I do like the rumor, which I think one of my videos I embedded yesterday referenced, that part of the reason DisneyWars has been so insistent on getting rid of any trace of the Original Trilogy, even going so far as to modify the appearance of the Millennium Falcon (new version; Millennial Falcon in reference to the generation of narcissistic, entitled, bratty little princesses that this movie is targeting?) is because George Lucas still gets royalties from them.  He sold them Star Wars, but not everything Star Wars, so they're trying really hard to replace everything that George Lucas still gets royalties from with something else.  Of course, that's not necessarily a bad idea, but their execution was absolutely freakin' terrible.  And part of that was that they set it so close in time to the original trilogy that it begged a bunch of questions about how stupid and incompetent the rebellion had to have been to allow the Empire to turn into the First Order and how stupid did Luke have to have been to have failed to restart the Jedi Order properly and how much of a loser did Luke, Han and Leia have to have been to turn out to be the people that they did.  Except Leia, of course, because girls always win in Clown World Star Wars.  The Old Republic was better executed (especially in the first game—although there are too many SJWisms buried in there too, it didn't poison the main thrust of the story yet) but more to the point, it was far enough in time from the original or the prequel trilogies that it could stake its own territory without it feeling ridiculous and copied.

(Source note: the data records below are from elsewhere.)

Lemma do_step_live s t s' : do_live s → step fn t s = Some s' → do_live s'.
Proof.
  intros Hs. pose proof Hs as [Ha Hw Hm Hk Hl]. unfold step.
  destruct (threads s !! t) as [[key p]|] eqn:Et; [|done].
  assert (∀ c cl, (∀ c', ¬ leads p c') → calls s !! c = Some cl →
            wg cl = 0%nat
            ∨ (wg cl = 1%nat
               ∧ ∃ t' k' p1, t' ≠ t ∧ threads s !! t' = Some (k', p1)
                             ∧ leads p1 c)) as Hw'.
  { intros c cl Hnl Hc. destruct (Hw c cl Hc) as [?|[H1 (t' & k' & p1 & Ht' & Hp1)]];
      [by left|]. right. split; [done|]. exists t', k', p1.
    split_and!; try done. intros ->. simplify_eq. by apply (Hnl c). }
  assert (∀ mm k c, (∀ c', ¬ owns p c') → m s = Some mm → mm !! k = Some c →
            ∃ t' p1, t' ≠ t ∧ threads s !! t' = Some (k, p1) ∧ owns p1 c)
    as Hm'.
  { intros mm k c Hno Hmm Hkc. destruct (Hm mm k c Hmm Hkc) as (t' & p1 & Ht' & Hp1).
    exists t', p1. split_and!; try done. intros ->. simplify_eq.
    by apply (Hno c). }
  destruct p as [|c|c|c|c|c|c x].
  - (* Enter *)
    assert (∀ c', ¬ leads (R:=R) Enter c') as Hnl by by intros c' [|].
    assert (∀ c', ¬ owns (R:=R) Enter c') as Hno by by intros c' [|[|]].
    destruct (default ∅ (m s) !! key) as [c|] eqn:Emm; intros [= <-].
    + pose proof (default_map_lookup _ _ _ Emm) as Hmm.
      destruct (Hm _ _ _ Hmm Emm) as (t0 & p0 & Ht0 & Hp0).
      assert (pc_call p0 = Some c) as Hc0.
      { by destruct Hp0 as [-> | [-> | ->]]. }
      eapply step_live; try done.
      * simpl. intros c' [= <-]. right. split; [by eauto|].
        intros t' k' p1 Ht' Hp1. by eauto.
      * intros c' cl' Hc'. destruct (Hw' c' cl' Hnl Hc') as [?|[? ?]]; by eauto.
      * intros mm' k c' [= <-] Hkc. right.
        rewrite Hmm in Hm'. by eapply Hm'.
      * by left.
    + eapply step_live; try done.
      * simpl. intros c' [= <-]. right. rewrite length_app. simpl.
        split; [lia|]. intros t' k' p1 Ht' Hp1.
        specialize (Ha _ _ _ _ Ht' Hp1). lia.
      * rewrite length_app. lia.
      * intros c' cl' Hc'. apply lookup_app_Some in Hc' as [Hc'|[Hge Hc']].
        -- destruct (Hw' c' cl' Hnl Hc') as [?|[? ?]]; by eauto.
        -- apply list_lookup_singleton_Some in Hc' as [Hz <-]. simpl.
           right. split; [done|]. left. left. f_equal. lia.
      * intros mm' k c' [= <-] Hkc.
        apply lookup_insert_Some in Hkc as [[<- <-]|[Hne Hkc]].
        -- left. split; [done | by left].
        -- right. pose proof (default_map_lookup _ _ _ Hkc) as Hmm.
           by eapply Hm'.
      * by left.
  - (* Wait *)
    destruct (calls s !! c) as [cl|] eqn:Ec; [|done].
    case_decide as Hwz; intros [= <-].
    assert (∀ c', ¬ leads (Wait (R:=R) c) c') as Hnl by by intros c' [|].
    assert (∀ c', ¬ owns (Wait (R:=R) c) c') as Hno by by intros c' [|[|]].
    unfold set_pc. eapply step_live; try done.
    + by eauto.
    + intros c' cl' Hc'. destruct (Hw' c' cl' Hnl Hc') as [?|[? ?]]; by eauto.
    + intros mm' k c' Hmm Hkc. right. by eapply Hm'.
    + by left.
  - (* CallFn *)
    destruct (fn key (length (log s))) as [r|]; [|done].
    intros [= <-]. eapply step_live; try done.
    + by eauto.
    + by rewrite length_alter.
    + intros c' cl' Hc'. rewrite list_lookup_alter in Hc'.
      assert (∃ cl, calls s !! c' = Some cl ∧ wg cl' = wg cl) as (cl & Hcl & ->).
      { case_decide; subst; destruct (calls s !! c') as [cl|]; simplify_eq/=;
          by eauto. }
      destruct (Hw c' cl Hcl) as [?|[H1 (t' & k' & p1 & Ht' & Hp1)]]; [by left|].
      right. split; [done|]. destruct (decide (t' = t)) as [->|Hne].
      * left. simplify_eq. destruct Hp1 as [[= ->]|[=]]. by right.
      * right. by eauto 10.
    + intros mm' k c' Hmm Hkc. destruct (Hm _ _ _ Hmm Hkc) as (t' & p1 & Ht' & Hp1).
      destruct (decide (t' = t)) as [->|Hne].
      * left. simplify_eq. split; [done|].
        destruct Hp1 as [[= ->]|[[=]|[=]]]. by right; left.
      * right. by eauto 10.
    + intros i Hi. apply elem_of_app in Hi as [?|Hi]; [by left|].
      apply list_elem_of_singleton in Hi as ->. by right.
  - (* WgDone *)
    intros [= <-]. eapply step_live; try done.
    + by eauto.
    + by rewrite length_alter.
    + intros c' cl' Hc'. rewrite list_lookup_alter in Hc'.
      case_decide as Hcc.
      * subst c'. destruct (calls s !! c) as [cl|] eqn:Ec; simplify_eq/=.
        left. destruct (Hw c cl Ec) as [->|[-> _]]; done.
      * destruct (Hw c' cl' Hc') as [?|[H1 (t' & k' & p1 & Ht' & Hp1)]];
          [by left|].
        right. split; [done|]. right. exists t', k', p1. split_and!; try done.
        intros ->. simplify_eq. by destruct Hp1 as [[=]|[=]].
    + intros mm' k c' Hmm Hkc. destruct (Hm _ _ _ Hmm Hkc) as (t' & p1 & Ht' & Hp1).
      destruct (decide (t' = t)) as [->|Hne].
      * left. simplify_eq. split; [done|].
        destruct Hp1 as [[=]|[[= ->]|[=]]]. by right; right.
      * right. by eauto 10.
    + by left.
  - (* Forget *)
    intros [= <-].
    assert (∀ c', ¬ leads (Forget (R:=R) c) c') as Hnl by by intros c' [|].
    eapply step_live; try done.
    + by eauto.
    + intros c' cl' Hc'. destruct (Hw' c' cl' Hnl Hc') as [?|[? ?]]; by eauto.
    + intros mm' k c' Hmm Hkc. destruct (m s) as [mm0|] eqn:Emm; [|done].
      simpl in Hmm. injection Hmm as <-.
      apply lookup_delete_Some in Hkc as [Hne Hkc].
      destruct (Hm _ _ _ eq_refl Hkc) as (t' & p1 & Ht' & Hp1).
      right. exists t', p1. split_and!; try done. intros ->. by simplify_eq.
    + by left.
  - (* Return *)
    intros [= <-].
    assert (∀ c', ¬ leads (Return (R:=R) c) c') as Hnl by by intros c' [|].
    assert (∀ c', ¬ owns (Return (R:=R) c) c') as Hno by by intros c' [|[|]].
    unfold set_pc. eapply step_live; try done.
    + by eauto.
    + intros c' cl' Hc'. destruct (Hw' c' cl' Hnl Hc') as [?|[? ?]]; by eauto.
    + intros mm' k c' Hmm Hkc. right. by eapply Hm'.
    + by left.
  - done.
Qed.

Lemma do_exec_live s t : do_live s → do_live (exec fn s t).
Proof.
  intros Hs. unfold exec.
  destruct (step fn t s) as [s'|] eqn:E; [|done]. by eapply do_step_live.
Qed.

Lemma do_run_live sched s : do_live s → do_live (run fn sched s).
Proof.
  unfold run. revert s.
  induction sched as [|t sched IH]; intros s Hs; simpl; [done|].
  by apply IH, do_exec_live.
Qed.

I still maintain that my idea of STAR WARS REMIXED is the way that the new movies should have gone.  Go forward in time far enough in the future that you can have the freedom to structure the setting the way that you want it.  Of course, none of that matters if you give even brilliant ideas (and I'm hardly pretending like my idea is brilliant; it's just Old Republic turned around, and then because Legacy did the same thing, I borrowed a few concepts from it there too) to people like Jar Jar Abrams and Rianne Johnson to screw up.  The First Order vs The Resistance with old Han, Luke and Leia isn't a totally unworkable idea if it'd been executed better—although I don't think it was the best idea either.  Timothy Zahn certainly showed that a legitimate sequel with a high quality story could have been made.  Not that Disney could have made those, at least not without recasting, because Zahn's trilogy is set; what, about five years after Return of the Jedi, so actors who have aged more than thirty years in real life since filming Jedi couldn't possibly reprise that role exactly.  But maybe that's kinda the point; as good as Zahn's books were, they didn't need to be filmed, especially in the 2010s.  What needed to be done was to allow the characters to have their assumed happily ever afters and just move on after their long gone.